#[export] Instance same_session_requests_preorder : PreOrder same_session_requests.
Proof.
  split.
  - intros m k q Hq. by exists q.
  - intros m1 m2 m3 H1 H2 k q (q2 & Hq2 & E2)%H2. destruct (H1 k q2 Hq2) as (q1 & Hq1 & E1).
    exists q1. by rewrite E2, E1.
Qed.

Lemma same_session_alter f k (m : gmap string deletion_request_row) :
  (∀ q, del_session_id (f q) = del_session_id q) → same_session_requests m (alter f k m).
Proof.
  intros Hf j q' Hj. destruct (decide (j = k)) as [->|Hne].
  - rewrite lookup_alter_eq in Hj. destruct (m !! k) as [q|]; [|done]. injection Hj as <-. eauto.
  - rewrite lookup_alter_ne in Hj by done. eauto.
Qed.
Lemma same_session_update p f (m : gmap string deletion_request_row) :
  (∀ q, del_session_id (f q) = del_session_id q) → same_session_requests m (update_where p f m).
Proof.
  intros Hf j q' Hj. rewrite lookup_update_where in Hj. destruct (m !! j) as [q|]; [|done].
  injection Hj as <-. exists q. split; [done|]. by destruct (p j q).
Qed.

Definition requests_deletion (req : request) : bool :=
  match req with RRequestSessionDeletion _ _ _ _ _ _ => true | _ => false end.

Lemma exec_same_session req :
  requests_deletion req = false → respects (onto deletion_requests same_session_requests) (exec req).
Proof.
  intros Hr. destruct req; try discriminate Hr; cbn [exec]; unfold discard; clear Hr;
    respects_all; repeat first [apply respects_release_loop; [apply _|..]; intros
               |apply respects_queue_candidates; [apply _|]; intros];
    respects_all; first [by apply same_session_alter|by apply same_session_update].
Qed.

Lemma requests_refer_step d d' : step d d' → requests_refer d → requests_refer d'.
Proof.
  intros [req H] I.
  assert (Hs : ∀ id, is_Some (sessions d !! id) → is_Some (sessions d' !! id)).
  { intros id [r Hr]. pose proof (exec_sessions _ _ _ H id) as Hc. rewrite Hr in Hc.
    inversion Hc; eauto. }
  destruct (requests_deletion req) eqn:E.
  - destruct req; try discriminate E. cbn [exec] in H. unfold discard, RequestSessionDeletion,
      session_and_organization, insert_deletion_request in H. insert_inv.
    intros k q. db_simpl. intros [[<- <-]|[_ Hq]]%lookup_insert_Some; [eassumption|by eapply I].
  - intros k q' Hq'. destruct (exec_same_session req E d () d' H k q' Hq') as (q & Hq & ->).
    by eapply Hs, I.
Qed.

Lemma reachable_refer d : reachable d → requests_refer d.
Proof.
  apply reachable_ind; [|apply requests_refer_step]. intros k q Hq. cbn in Hq. by rewrite lookup_empty in Hq.
Qed.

TASK DESCRIPTION: The full set of records above is to be printed again verbatim.

WRITTEN SOLUTION:
#[export] Instance same_session_requests_preorder : PreOrder same_session_requests.
Proof.
  split.
  - intros m k q Hq. by exists q.
  - intros m1 m2 m3 H1 H2 k q (q2 & Hq2 & E2)%H2. destruct (H1 k q2 Hq2) as (q1 & Hq1 & E1).
    exists q1. by rewrite E2, E1.
Qed.

Lemma same_session_alter f k (m : gmap string deletion_request_row) :
  (∀ q, del_session_id (f q) = del_session_id q) → same_session_requests m (alter f k m).
Proof.
  intros Hf j q' Hj. destruct (decide (j = k)) as [->|Hne].
  - rewrite lookup_alter_eq in Hj. destruct (m !! k) as [q|]; [|done]. injection Hj as <-. eauto.
  - rewrite lookup_alter_ne in Hj by done. eauto.
Qed.
Lemma same_session_update p f (m : gmap string deletion_request_row) :
  (∀ q, del_session_id (f q) = del_session_id q) → same_session_requests m (update_where p f m).
Proof.
  intros Hf j q' Hj. rewrite lookup_update_where in Hj. destruct (m !! j) as [q|]; [|done].
  injection Hj as <-. exists q. split; [done|]. by destruct (p j q).
Qed.

Definition requests_deletion (req : request) : bool :=
  match req with RRequestSessionDeletion _ _ _ _ _ _ => true | _ => false end.

Lemma exec_same_session req :
  requests_deletion req = false → respects (onto deletion_requests same_session_requests) (exec req).
Proof.
  intros Hr. destruct req; try discriminate Hr; cbn [exec]; unfold discard; clear Hr;
    respects_all; repeat first [apply respects_release_loop; [apply _|..]; intros
               |apply respects_queue_candidates; [apply _|]; intros];
    respects_all; first [by apply same_session_alter|by apply same_session_update].
Qed.

Lemma requests_refer_step d d' : step d d' → requests_refer d → requests_refer d'.
Proof.
  intros [req H] I.
  assert (Hs : ∀ id, is_Some (sessions d !! id) → is_Some (sessions d' !! id)).
  { intros id [r Hr]. pose proof (exec_sessions _ _ _ H id) as Hc. rewrite Hr in Hc.
    inversion Hc; eauto. }
  destruct (requests_deletion req) eqn:E.
  - destruct req; try discriminate E. cbn [exec] in H. unfold discard, RequestSessionDeletion,
      session_and_organization, insert_deletion_request in H. insert_inv.
    intros k q. db_simpl. intros [[<- <-]|[_ Hq]]%lookup_insert_Some; [eassumption|by eapply I].
  - intros k q' Hq'. destruct (exec_same_session req E d () d' H k q' Hq') as (q & Hq & ->).
    by eapply Hs, I.
Qed.

Lemma reachable_refer d : reachable d → requests_refer d.
Proof.
  apply reachable_ind; [|apply requests_refer_step]. intros k q Hq. cbn in Hq. by rewrite lookup_empty in Hq.
Qed.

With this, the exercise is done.